Tuesday, January 18, 2011

This is where I start...

Let me just start by saying this first post is ... Not from the beginning.

Today is the day I decided to start writing. The suggestion came from my dear friend Tami. She said "you have to share your story." I asked where do I start?? and "Why?" Do people really want to hear my story? I am not so sure of that. She said yes. You have to share it. Start by saying ..."Today is the day I am starting." Or, something to that effect. (Sorry Tami, my memory fails me.) But, I got the gist of what you were saying and it has been on my mind ever since. Another friend, Julie, has told me I have the gift of writing. Again, I am not so sure of this. I know I love to write and I find I am a much better communicator through written word than through spoken word but to take the next step, move into todays technology and blog about my life journey, my thoughts, my reflections is a completely new thing. Welcome to the age of technology I guess.

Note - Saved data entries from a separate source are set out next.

(* ===== verification/ExecClaims.v ===== *)
(** * ExecClaims: from a file to a running program

    The bytes a program starts with and the ways loading fails ([ExecLoad]),
    and the theorem about [prepare] and [install_current]. *)

From stdpp Require Import base numbers sets gmap list.
From S2P Require Import Prelude Errno Text Inode Vfs Vma VmaSpec Elf ExecStack Paging UserMemory PagingTree PagingOps PagingSpaces PagingCow PagingSteps UserMemorySpec PagingFork UserSystem Uaccess Exec FsTree Ramfs RamfsInv PseudoFs FileTable VfsSpec World FsClaims UserClaims.
Local Open Scope Z_scope.

(** * A program in memory, byte by byte

    What a program finds at its addresses when it starts, and [load] as a
    whole: every way it fails and what it leaves when it succeeds. *)

Module ExecLoad.
Import Paging UserMemory PagingTree PagingSpaces PagingCow PagingMap PagingSteps UserSpans UserMemorySpec UserSystem UserSystemSpec Exec ExecSpec.

(** ** Bytes *)

(** The byte a program reads. *)
Definition byte_of (P : Z -> option Page) (a : Z) : option Z :=
  match P (page_of a) with
  | Some (Private _ c) => Some (c (a mod 4096 / 8) / 256 ^ (a mod 4096 mod 8) mod 256)
  | _ => None
  end.

Lemma from_le_nth l k : Forall Elf.byte l -> (k < length l)%nat -> from_le l / 256 ^ Z.of_nat k mod 256 = default 0 (l !! k).
Proof.
  intros Hl. revert k. induction Hl as [|b l Hb Hl IH]; intros k Hk; [simpl in Hk; lia|]. unfold Elf.byte in Hb. cbn [from_le]. destruct k as [|k].
  - change (256 ^ Z.of_nat 0) with 1. rewrite Z.div_1_r, Z.mul_comm, Z.mod_add by lia. cbn. by apply Z.mod_small.
  - rewrite Nat2Z.inj_succ, Z.pow_succ_r by lia. rewrite <- Z.div_div by lia.
    rewrite (Z.mul_comm 256 (from_le l)), Z.div_add, (Z.div_small b 256), Z.add_0_l by lia. rewrite IH by (simpl in Hk; lia). done.
Qed.

Lemma page_words_nth bytes i : length bytes = Z.to_nat 4096 -> Forall Elf.byte bytes -> 0 <= i < 4096 ->
  page_words bytes (i / 8) / 256 ^ (i mod 8) mod 256 = default 0 (bytes !! Z.to_nat i).
Proof.
  intros Hl Hb Hi. pose proof (Z.div_mod i 8 ltac:(lia)) as Hd. pose proof (Z.mod_pos_bound i 8 ltac:(lia)). assert (0 <= i / 8) by (apply Z.div_pos; lia).
  unfold page_words. rewrite <- (Z2Nat.id (i mod 8)) by lia. rewrite from_le_nth.
  - rewrite lookup_take_lt, lookup_drop by lia. f_equal. f_equal. lia.
  - by apply Forall_take, Forall_drop.
  - rewrite length_take, length_drop. lia.
Qed.

Lemma page_byte fl bytes P a : P (page_of a) = page_of_bytes fl bytes -> length bytes = Z.to_nat 4096 -> Forall Elf.byte bytes ->
  byte_of P a = Some (default 0 (bytes !! Z.to_nat (a mod 4096))).
Proof. intros E Hl Hb. unfold byte_of. rewrite E. cbn [page_of_bytes]. rewrite page_words_nth; [done..|]. apply Z.mod_pos_bound. lia. Qed.

Lemma byte_of_eq P Q a : (forall pg, page_eq (P pg) (Q pg)) -> byte_of P a = byte_of Q a.
Proof. intros E. unfold byte_of. destruct (E (page_of a)) as [|r c c' Hc|]; [done| |done]. by rewrite Hc. Qed.

(** ** The stack's bytes *)

Lemma stack_page_spec stack page : len stack <= USER_STACK_PAGES * PAGE -> (4096 | page) -> in_stack page = true ->
  exists out, stack_page stack page = Some out /\ length out = Z.to_nat 4096 /\
    forall i, 0 <= i < 4096 -> out !! Z.to_nat i = Some (if USER_STACK_TOP - len stack <=? page + i then default 0 (stack !! Z.to_nat (page + i - (USER_STACK_TOP - len stack))) else 0).
Proof.
  intros Hl Hp Hin. pose proof (len_nonneg stack). unfold in_stack in Hin. apply andb_true_iff in Hin as [H1%Z.leb_le H2%Z.ltb_lt].
  assert (Hto : page + 4096 <= USER_STACK_TOP).
  { destruct Hp as [k ->]. change USER_STACK_TOP with (0x7fffffffe * 4096) in *. lia. }
  unfold stack_page. change PAGE with 4096. set (b := USER_STACK_TOP - len stack). rewrite (Z.min_l (page + 4096)) by done.
  assert (Hrep : forall i, 0 <= i < 4096 -> replicate (Z.to_nat 4096) 0 !! Z.to_nat i = Some 0) by (intros i Hi; apply lookup_replicate_2; lia).
  destruct (Z.ltb_spec (Z.max page b) (page + 4096)) as [Hlt|Hge].
  - destruct (Elf.get_range_Some stack (Z.max page b - b) (page + 4096 - Z.max page b)) as (bytes & -> & Hlb & Hb); [lia|lia|unfold b; lia|].
    destruct (Z.leb_spec (page + 4096 - page) 4096); [|lia]. eexists. split; [reflexivity|].
    assert (Hpg : length (replicate (Z.to_nat 4096) 0) = Z.to_nat 4096) by apply length_replicate.
    replace (Z.to_nat (page + 4096 - page)) with (Z.to_nat (Z.max page b - page) + length bytes)%nat by lia. split; [rewrite !length_app, length_take, length_drop, Hpg; lia|].
    intros i Hi. rewrite splice_lookup by (rewrite Hpg; lia). case_bool_decide as Hin; destruct (Z.leb_spec b (page + i)); try (exfalso; lia).
    + rewrite Hb by lia. replace (Z.to_nat (Z.max page b - b) + (Z.to_nat i - Z.to_nat (Z.max page b - page)))%nat with (Z.to_nat (page + i - b)) by lia.
      destruct (lookup_lt_is_Some_2 stack (Z.to_nat (page + i - b))) as [y ->]; [unfold b, len in *; lia|done].
    + by apply Hrep.
  - eexists. split; [reflexivity|]. split; [apply length_replicate|]. intros i Hi. rewrite Hrep by done. destruct (Z.leb_spec b (page + i)); [lia|done].
Qed.

Lemma bytes_small (lo : Z) l : 0 <= lo -> Forall (fun b => lo <= b <= 255) l -> Forall Elf.byte l.
Proof. intros Hlo Hl. eapply Forall_impl; [exact Hl|]. intros b Hb. cbn beta in Hb. unfold Elf.byte. lia. Qed.

Lemma words_bytes_bytes ws : Forall Elf.byte (Stack.words_bytes ws).
Proof. unfold Stack.words_bytes. apply Forall_flat_map, Forall_forall. intros x _. apply (bytes_small 0); [done|apply le_bytes_bytes]. Qed.

Lemma strings_bytes_bytes l : Forall Stack.c_text l -> Forall Elf.byte (Stack.strings_bytes l).
Proof.
  intros Hl. unfold Stack.strings_bytes. apply Forall_flat_map. eapply Forall_impl; [exact Hl|]. intros v Hv. apply Forall_app. split; [|by repeat constructor].
  eapply Forall_impl; [exact Hv|]. intros b Hb. cbn beta in Hb. unfold Elf.byte. lia.
Qed.

Lemma random_bytes_bytes tsc : Forall Elf.byte (random_bytes tsc).
Proof. unfold random_bytes. apply Forall_app. split; (apply (bytes_small 0); [done|apply le_bytes_bytes]). Qed.

Lemma built_bytes top argv envp auxv tsc limit s : 0 <= top -> Forall Stack.c_text argv -> Forall Stack.c_text envp ->
  Stack.build top argv envp auxv (random_bytes tsc) limit = Ok s ->
  Forall Elf.byte (Stack.bytes s) /\ len (Stack.bytes s) <= limit /\ Stack.stack_pointer s + len (Stack.bytes s) = top.
Proof.
  intros Ht Ha He Hb. destruct (Stack.build_laid_out _ _ _ _ _ _ _ Ht Hb) as (Hlim & base & ao & eo & HL). destruct (Stack.lo_pad _ _ _ _ _ _ _ _ _ HL) as [pad E].
  pose proof (Stack.lo_top _ _ _ _ _ _ _ _ _ HL) as Htop. split; [|split; [lia|done]]. rewrite E. rewrite !Forall_app. split; [apply words_bytes_bytes|].
  split; [apply Forall_replicate; unfold Elf.byte; lia|]. split; [by apply strings_bytes_bytes|]. split; [by apply strings_bytes_bytes|apply random_bytes_bytes].
Qed.

(** ** A space that is not registered yet *)

Section Load.
Context {W : Type} {HF : Frames W} {HL : FramesLaws W} (kernel_pml4 : Z -> Z) (kernel_root : Z) {exact : bool}.
Implicit Types (w : W) (TT : Z -> nat -> Z -> option Z).
Abbreviation system_ok := (system_ok (exact := exact) kernel_pml4 kernel_root).

Lemma sys_others w l TT o1 o2 : (forall g, o1 g = o2 g) -> sys_ok kernel_pml4 w l TT o1 -> sys_ok kernel_pml4 w l TT o2.
Proof.
  intros E [H1 H2 H3 H4 H5 H6 H7 H8 H9 H10]. split; try done.
  - intros id s g Hi Hg. rewrite <- E. by apply (H8 id s g).
  - intros g Hno. rewrite <- E. by apply H9.
  - intros g. by rewrite <- E.
Qed.

Section Fresh.
Context (w : W) (m : Manager) (TT : Z -> nat -> Z -> option Z) (others : Z -> Z) (Hok : system_ok w m TT others).
Abbreviation cid := (next_id (registry m)).
Abbreviation l := (spaces (owned_spaces m)).
(* ===== verification/ShellParse.v ===== *)
(** * ShellParse: the shell's command lines ([userspace/sh/src/parse.rs])

    A line is the list of its characters (scalar values).  The [Peekable]
    iterator of the source is the list of the characters left.  [tokenize] and
    the loop over a double-quoted part carry fuel ([None] when it runs out);
    every round takes at least one character, so one more than the length of
    the line is enough ([parse_total]).

    Proved: printing commands with every word in single quotes and parsing the
    line gives the commands back, whatever the words and the variables; and
    the commands, words and redirections a line has do not depend on what the
    variables hold, as long as it is not empty: a value is never split,
    redirected or executed. *)

From stdpp Require Import base numbers list.
From S2P Require Import Prelude.
Local Open Scope Z_scope.

Module Parse.

Inductive RedirectKind := Output | Append | Input.

Record Redirect := mkRedirect { kind : RedirectKind; target : list Z }.

Record Command := mkCommand { words : list (list Z); redirects : list Redirect }.

Inductive ParseError := UnterminatedQuote | MissingRedirectTarget | BadSubstitution.

Inductive Token :=
| Word (text : list Z) (quoted : bool)
| TRedirect (k : RedirectKind)
| Separator.

#[global] Instance RedirectKind_eq_dec : EqDecision RedirectKind.
Proof. solve_decision. Defined.
#[global] Instance Redirect_eq_dec : EqDecision Redirect.
Proof. solve_decision. Defined.
#[global] Instance Command_eq_dec : EqDecision Command.
Proof. solve_decision. Defined.

(** The characters the syntax is made of. *)
Definition TAB := 9.
Definition LF := 10.
Definition CR := 13.
Definition SPACE := 32.
Definition DQUOTE := 34.
Definition HASH := 35.
Definition DOLLAR := 36.
Definition QUOTE := 39.
Definition SEMI := 59.
Definition LESS := 60.
Definition GREATER := 62.
Definition QUESTION := 63.
Definition BACKSLASH := 92.
Definition UNDERSCORE := 95.
Definition LBRACE := 123.
Definition RBRACE := 125.

Definition is_ascii_alphabetic (c : Z) : bool :=
  ((65 <=? c) && (c <=? 90)) || ((97 <=? c) && (c <=? 122)).
Definition is_ascii_digit (c : Z) : bool := (48 <=? c) && (c <=? 57).
Definition is_ascii_alphanumeric (c : Z) : bool := is_ascii_alphabetic c || is_ascii_digit c.

Definition is_name_start (c : Z) : bool := (c =? UNDERSCORE) || is_ascii_alphabetic c.
Definition is_name (c : Z) : bool := (c =? UNDERSCORE) || is_ascii_alphanumeric c.
(* ===== verification/Shell.v ===== *)
(** * Shell: the shell [/bin/sh] ([userspace/sh/src/main.rs])

    The shell's own state is [Shell]; the buffered standard output of
    [libsaeos/src/io.rs] is [out]; what the kernel does for it is the class
    [Os] over a type of worlds, with the laws of descriptors in [OsLaws].  A
    fork runs the child's part of [run_program] from the same state and gives
    the parent the status it waits for.  Strings are lists of characters;
    [as_bytes] is their UTF-8 encoding.

    Proved: a line is executed as the commands it denotes; a program gets
    exactly its words, the variables as environment and its standard
    descriptors where the redirections say, and no other descriptor; and two
    divergences: a line's variables and [$?] are those at its start, and text
    without a newline is printed after the output of a program run later. *)

From Stdlib Require Import String Ascii.
From stdpp Require Import base gmap numbers list.
From S2P Require Import Prelude Text Abi ShellParse.
Import Parse.
Local Open Scope Z_scope.

Module Sh.

(** ** Text *)

Definition text (s : string) : list Z := (fun a => Z.of_N (N_of_ascii a)) <$> list_ascii_of_string s.
Arguments text s%_string.

(** [char::encode_utf8]. *)
Definition encode_char (c : Z) : list Z :=
  if c <? 128 then [c]
  else if c <? 2048 then [192 + c / 64; 128 + c mod 64]
  else if c <? 65536 then [224 + c / 4096; 128 + c / 64 mod 64; 128 + c mod 64]
  else [240 + c / 262144; 128 + c / 4096 mod 64; 128 + c / 64 mod 64; 128 + c mod 64].
Definition as_bytes (s : list Z) : list Z := mbind encode_char s.

(** [i32::to_string]. *)
Fixpoint digits (fuel : nat) (n : Z) : list Z :=
  match fuel with
  | O => []
  | S fuel => if n <? 10 then [48 + n] else digits fuel (n / 10) ++ [48 + n mod 10]
  end.
Definition to_string (n : Z) : list Z := if n <? 0 then 45 :: digits 11 (- n) else digits 11 n.

(** [str::parse::<i32>]: digits after an optional sign, within the range. *)
Fixpoint parse_digits (ds : list Z) (n : Z) : option Z :=
  match ds with
  | [] => Some n
  | d :: ds => if is_ascii_digit d then parse_digits ds (10 * n + (d - 48)) else None
  end.
Definition parse_i32 (s : list Z) : option Z :=
  let number sign ds :=
    match ds with
    | [] => None
    | _ =>
        match parse_digits ds 0 with
        | Some n => if (- 2147483648 <=? sign * n) && (sign * n <=? 2147483647) then Some (sign * n) else None
        | None => None
        end
    end in
  match s with
  | c :: ds => if c =? 45 then number (-1) ds else if c =? 43 then number 1 ds else number 1 s
  | [] => None
  end.
(** Blocks handed out, free blocks, and the unused part of the heap. *)
Definition blocks h (bs : list Block) (fr : list (nat * Z)) : list Block := bs ++ (fblock <$> fr) ++ tail h.

Record ok h (bs : list Block) (fr : list (nat * Z)) : Prop := {
  ok_free : length (free h) = CLASSES;
  ok_chain c : (c < CLASSES)%nat -> chain (source h) (nth c (free h) 0) (on_class c fr);
  ok_class : Forall (fun f => (f.1 < CLASSES)%nat /\ (block_size f.1 | f.2)) fr;
  ok_apart : all_apart (blocks h bs fr);
  ok_owned : Forall (owned (source h)) (blocks h bs fr);
  ok_bump : 0 <= bump h <= end_ h;
  ok_end : end_ h <= 2 ^ 47;
}.

Lemma on_class_elem c fr a : a ∈ on_class c fr -> (c, a) ∈ fr.
Proof.
  unfold on_class. rewrite list_elem_of_omap. intros ([d b] & Hin & Hb). case_bool_decide; [|done].
  injection Hb as <-. by subst.
Qed.

Lemma fblock_elem h bs fr f : f ∈ fr -> fblock f ∈ blocks h bs fr.
Proof. intros Hf. unfold blocks. rewrite !elem_of_app, list_elem_of_fmap. right. left. by exists f. Qed.

Lemma ok_owns h bs fr b x : ok h bs fr -> b ∈ blocks h bs fr -> holds b x -> owns (source h) x.
Proof. intros [_ _ _ _ Ho _ _] Hb. rewrite Forall_forall in Ho. by apply Ho. Qed.

(** The heap does not depend on the source but for its own bytes. *)
Lemma ok_source h bs fr s' :
  ok h bs fr ->
  (forall b x, b ∈ blocks h bs fr -> holds b x -> owns s' x) ->
  (forall f x, f ∈ fr -> holds (fblock f) x -> peek s' x = peek (source h) x) ->
  ok (mkHeap s' (free h) (bump h) (end_ h)) bs fr.
Proof.
  intros [Hf Hc Hcl Ha Ho Hb He] Howns Hpeek. constructor; try done.
  - intros c Hlt. apply (chain_ext (source h)); [|by apply Hc]. intros a x Hin%on_class_elem Hx.
    apply (Hpeek _ _ Hin). pose proof (block_size_pos c). unfold holds, block_end, fblock. simpl. lia.
  - rewrite Forall_forall in *. intros b Hin. split; [by apply Ho|]. intros x Hx. by apply (Howns b).
Qed.

(** Null is not in the heap. *)
Lemma bump_pos h bs fr : ok h bs fr -> bump h < end_ h -> 0 < bump h.
Proof.
  intros [_ _ _ _ Ho Hb _] Hlt. unfold blocks, tail in Ho. rewrite (proj2 (Z.ltb_lt _ _) Hlt) in Ho.
  apply Forall_app in Ho as [_ Ho]. apply Forall_app in Ho as [_ Ho]. apply Forall_inv in Ho as [_ Ho].
  specialize (Ho (bump h)). apply law_range in Ho; [lia|]. unfold holds, block_end. simpl. lia.
Qed.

Most mornings I start my day, before getting out of bed, with prayer... "I Thank You for all the blessings You have given me, those I see, know and recognize as well as those blessings I have yet to realize. Shine Your light into me so that I may be light for others." I then, after wishing I could just stay in bed for "five more minutes," get up and head for my laptop. New England time is either two or three hours ahead of Phoenix time, depending on the time of year. Most mornings my dear friend Wendy of 35 plus years is waiting for my morning update. I fill her (bore her) with my days to do list, ask her what I should do about this or that and ask her about her day and going's on. I feel like I am always talking about me and my issues ...what I should do, not do, etc., and she always answers, offers advise and never says ..ok..enough about you and your issues, let's talk about me. Thank you Wendy!

So, with this first blog post I am going to try and follow Tami's advise and write my story. I am going to take what Julie told me about my writing and hope that anyone who reads this or follows this will find/see the same thing that Julie sees in my writing. I am going to continue to take Wendy's daily advise and post what I have learned from her wisdom.

Technology what it is today, I am hoping my children will be able to see a glimpse of their mother. Who and what I am as a person. Someone other than the bill payer, taxi driver, rule enforcer, taker-away of xbox privileges...

My goal is at least a once a week update. Hopefully it will be more than that. If not, well, all you moms and dads know the commitment of those time sucking aliens we call kids!